(MATERIAL TO PROCESS)
Local Notation count_at := (PlanCore.count_at counts).
Local Notation count_at_nonneg := (PlanCore.count_at_nonneg set (md_n_layers dims) counts order Harr).
Local Notation length_counts := (PlanCore.length_counts set (md_n_layers dims) counts order Harr).
Local Notation order_total := (PlanCore.order_total set (md_n_layers dims) counts order Harr).
Local Notation order_elem := (PlanCore.order_elem set (md_n_layers dims) counts order Harr).

(** An assignment realises one stage. *)
Definition realises (a : Assignment) (i : nat) : Prop :=
  ∃ c, set !! i = Some c ∧ a_node a = nc_node (cd_caps c) ∧
    lr_end (a_layers a) - lr_start (a_layers a) = count_at i ∧
    0 < count_at i ≤ cd_cap_layers c.

Definition assembled (done : list nat) (st : Asm) : Prop :=
  asm_inv (as_assignments st) (as_split st) (as_cursor st) ∧
  as_cursor st = zsum (count_at <$> done) ∧ Forall2 realises (as_assignments st) done.

Lemma asm_step_ok done i rest st :
  order = done ++ i :: rest → assembled done st →
  ∃ st', asm_step dims kv_layer set counts st (length done, i) = Ok st' ∧ assembled (done ++ [i]) st'.
Proof using Hdims Harr.
  intros Ho (Hinv & Hcur & Hreal).
  destruct (order_elem i) as [Hi Hci]; [rewrite Ho; apply elem_of_app; right; by left|].
  destruct (lookup_lt_is_Some_2 set i Hi) as [c Hc].
  destruct (lookup_lt_is_Some_2 counts i) as [k Hk]; [by rewrite length_counts|].
  assert (count_at i = k) as Hck by (unfold count_at; by rewrite Hk).
  pose proof order_total as Htot. rewrite Ho, fmap_app, fmap_cons, zsum_app in Htot. simpl in Htot.
  assert (0 ≤ zsum (count_at <$> rest)) as Hrest.
  { apply zsum_nonneg, Forall_fmap, Forall_true. intros j. apply count_at_nonneg. }
  assert (0 ≤ zsum (count_at <$> done)) as Hdone.
  { apply zsum_nonneg, Forall_fmap, Forall_true. intros j. apply count_at_nonneg. }
  pose proof (dims_layers dims Hdims) as Hn. pose proof (dims_weights_len dims Hdims) as Hwl.
  unfold asm_step. rewrite Hc, Hk. simpl.
  assert (u32_add (as_cursor st) k = as_cursor st + k) as ->
    by (apply wrap32_small; unfold in_u32; lia).
  unfold slice. rewrite (proj2 (Z.leb_le _ _)), (proj2 (Z.leb_le (as_cursor st + k) _)) by lia.
  eexists; split; [reflexivity|].
  pose proof (Forall2_length _ _ _ Hreal) as Hlen. destruct Hinv as (I1 & I2 & I3 & I4).
  assert (wrap32 (Z.of_nat (length done)) = Z.of_nat (length (as_assignments st))) as Hst.
  { rewrite wrap32_small by (unfold in_u32; lia). by rewrite Hlen. }
  unfold assembled; simpl. rewrite Hst. split; [|split].
  - apply asm_inv_snoc; [done|lia].
  - rewrite fmap_app, zsum_app. simpl. lia.
  - apply Forall2_app; [done|]. constructor; [|constructor]. exists c. split; [done|]. split; [done|].
    simpl. split; [lia|]. split; [lia|]. rewrite Hck.
    destruct Harr as [Hw _ _]. destruct (Forall2_lookup_l _ _ _ _ _ Hw Hk) as (cap & Hcap & Hle).
    unfold caps_of in Hcap. rewrite list_lookup_fmap, Hc in Hcap. simpl in Hcap.
    injection Hcap as <-. lia.
Qed.
(** For a dense model the v2 stage costs are the v1 stage costs. *)
Lemma compute_fold_dense set dims counts order cursor ms st' stages :
  set_ok set → moe_scaled dims = false →
  Forall (λ i, 0 ≤ default 0 (counts !! i)) order →
  0 ≤ cursor → cursor + zsum ((λ i, default 0 (counts !! i)) <$> order) ≤ 2 ^ 20 → cost_ok ms →
  map_res (stage_ms set counts) order = Ok stages →
  fold_res (compute_step set dims counts) (cursor, ms) order = Ok st' →
  st'.2 = foldl fmax ms stages.
Proof.
  intros Hset Hmoe Hnn. revert cursor ms stages.
  induction Hnn as [|i order Hi Hnn IH]; intros cursor ms stages Hcur Hsum Hms Hst Hf.
  { simpl in *. injection Hst as <-. by injection Hf as <-. }
  rewrite fmap_cons in Hsum. cbn [zsum] in Hsum. cbn [map_res] in Hst. cbn [fold_res] in Hf.
  destruct (stage_ms set counts i) as [s| |] eqn:Em; try discriminate Hst. cbn [mbind res_bind] in Hst.
  destruct (map_res (stage_ms set counts) order) as [ss| |] eqn:Ems; try discriminate Hst.
  cbn [mbind res_bind] in Hst. injection Hst as <-.
  unfold stage_ms in Em.
  destruct (compute_step set dims counts (cursor, ms) i) as [st1| |] eqn:Ec1; try discriminate Hf.
  cbn [mbind res_bind] in Hf. unfold compute_step in Ec1.
  destruct (counts !! i) as [k|] eqn:Ek; [|by destruct (set !! i)].
  destruct (set !! i) as [c|] eqn:Ec; [|discriminate Em]. cbn [expect mbind res_bind] in Em, Ec1.
  injection Em as <-. injection Ec1 as <-.
  assert (0 ≤ zsum ((λ i, default 0 (counts !! i)) <$> order)) as Hz
    by (apply zsum_nonneg, Forall_fmap; exact Hnn).
  simpl in Hi, Hsum.
  assert (u32_add cursor k = cursor + k) as Hadd by (apply wrap32_small; unfold in_u32; lia).
  rewrite ?Hadd in Hf.
  assert (active_compute_units dims cursor (cursor + k) = of_Z b64 k) as Hu.
  { unfold active_compute_units. rewrite Hmoe. simpl. f_equal. unfold sat_sub. lia. }
  rewrite Hu in Hf. simpl foldl. apply (IH (cursor + k)); [lia|lia| |reflexivity|].
  2: { destruct (cd_tpt_decode c); [exact Hf|]. rewrite fmax_zero_r by apply Hms. exact Hf. }
  destruct (cd_tpt_decode c) as [tps|] eqn:Et; [|by rewrite fmax_zero_r by apply Hms].
  assert (rate_ok tps) as Ht.
  { destruct Hset as [Hs _]. eapply Forall_lookup_1 in Hs; [|exact Ec]. by apply (co_tpt_decode c Hs). }
  assert (zr (-200) 220 (of_Z b64 k)) as Hzk by (eapply zr_weaken; [| |apply (zr_of_Z k 21)]; lia).
  pose proof (stage_cost_ok (of_Z b64 k) tps Hzk Ht) as Hsc.
  destruct (fmax_nn ms _ (proj1 Hms) (proj1 Hsc)) as [[-> _]|[-> _]]; done.
Qed.
Definition read_range (d : Disk) (start stop : Z) : res RangeError bytes :=
  if stop <=? start then Err (InvalidRange start stop)
  else
    match (m ← d_manifest d; read_entries d start stop (rm_ranges m)) with
    | Some b => Ok b
    | None => ok_or (read_model d start stop) (NotPresent start stop)
    end.

(** The inventory a node advertises. *)
Definition is_present (d : Disk) (e : RangeEntry) : bool :=
  match d_files d !! entry_key e with
  | Some f => len f =? br_len (MkByteRange (re_start e) (re_end e))
  | None => false
  end ||
  match d_model d with
  | Some f => re_end e <=? len f
  | None => false
  end.

Definition present_ranges (d : Disk) : list RangeEntry :=
  match d_manifest d with
  | None => []
  | Some m => sort_by cmp_entry (filter (λ e, is_present d e = true) (rm_ranges m))
  end.

(** ** Fetching *)
Inductive Outcome := Done | Fatal (e : RangeError) | Transient (why : Retry).

Section fetch.
(** The [n]-th request's reply, given the first and last byte asked for. *)
Context (server : nat → Z → Z → Reply).
Context (blake3 : bytes → string).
(End MATERIAL TO PROCESS)
▶ [WHAT IS NEEDED]:
Taking the entries above, write out exactly each line from the one holding "pose proof (dims_layers" to the one holding "unfold stage_ms in Em.", both included, and stop there.

▶ [FINISHED TASK]:
  pose proof (dims_layers dims Hdims) as Hn. pose proof (dims_weights_len dims Hdims) as Hwl.
  unfold asm_step. rewrite Hc, Hk. simpl.
  assert (u32_add (as_cursor st) k = as_cursor st + k) as ->
    by (apply wrap32_small; unfold in_u32; lia).
  unfold slice. rewrite (proj2 (Z.leb_le _ _)), (proj2 (Z.leb_le (as_cursor st + k) _)) by lia.
  eexists; split; [reflexivity|].
  pose proof (Forall2_length _ _ _ Hreal) as Hlen. destruct Hinv as (I1 & I2 & I3 & I4).
  assert (wrap32 (Z.of_nat (length done)) = Z.of_nat (length (as_assignments st))) as Hst.
  { rewrite wrap32_small by (unfold in_u32; lia). by rewrite Hlen. }
  unfold assembled; simpl. rewrite Hst. split; [|split].
  - apply asm_inv_snoc; [done|lia].
  - rewrite fmap_app, zsum_app. simpl. lia.
  - apply Forall2_app; [done|]. constructor; [|constructor]. exists c. split; [done|]. split; [done|].
    simpl. split; [lia|]. split; [lia|]. rewrite Hck.
    destruct Harr as [Hw _ _]. destruct (Forall2_lookup_l _ _ _ _ _ Hw Hk) as (cap & Hcap & Hle).
    unfold caps_of in Hcap. rewrite list_lookup_fmap, Hc in Hcap. simpl in Hcap.
    injection Hcap as <-. lia.
Qed.
(** For a dense model the v2 stage costs are the v1 stage costs. *)
Lemma compute_fold_dense set dims counts order cursor ms st' stages :
  set_ok set → moe_scaled dims = false →
  Forall (λ i, 0 ≤ default 0 (counts !! i)) order →
  0 ≤ cursor → cursor + zsum ((λ i, default 0 (counts !! i)) <$> order) ≤ 2 ^ 20 → cost_ok ms →
  map_res (stage_ms set counts) order = Ok stages →
  fold_res (compute_step set dims counts) (cursor, ms) order = Ok st' →
  st'.2 = foldl fmax ms stages.
Proof.
  intros Hset Hmoe Hnn. revert cursor ms stages.
  induction Hnn as [|i order Hi Hnn IH]; intros cursor ms stages Hcur Hsum Hms Hst Hf.
  { simpl in *. injection Hst as <-. by injection Hf as <-. }
  rewrite fmap_cons in Hsum. cbn [zsum] in Hsum. cbn [map_res] in Hst. cbn [fold_res] in Hf.
  destruct (stage_ms set counts i) as [s| |] eqn:Em; try discriminate Hst. cbn [mbind res_bind] in Hst.
  destruct (map_res (stage_ms set counts) order) as [ss| |] eqn:Ems; try discriminate Hst.
  cbn [mbind res_bind] in Hst. injection Hst as <-.
  unfold stage_ms in Em.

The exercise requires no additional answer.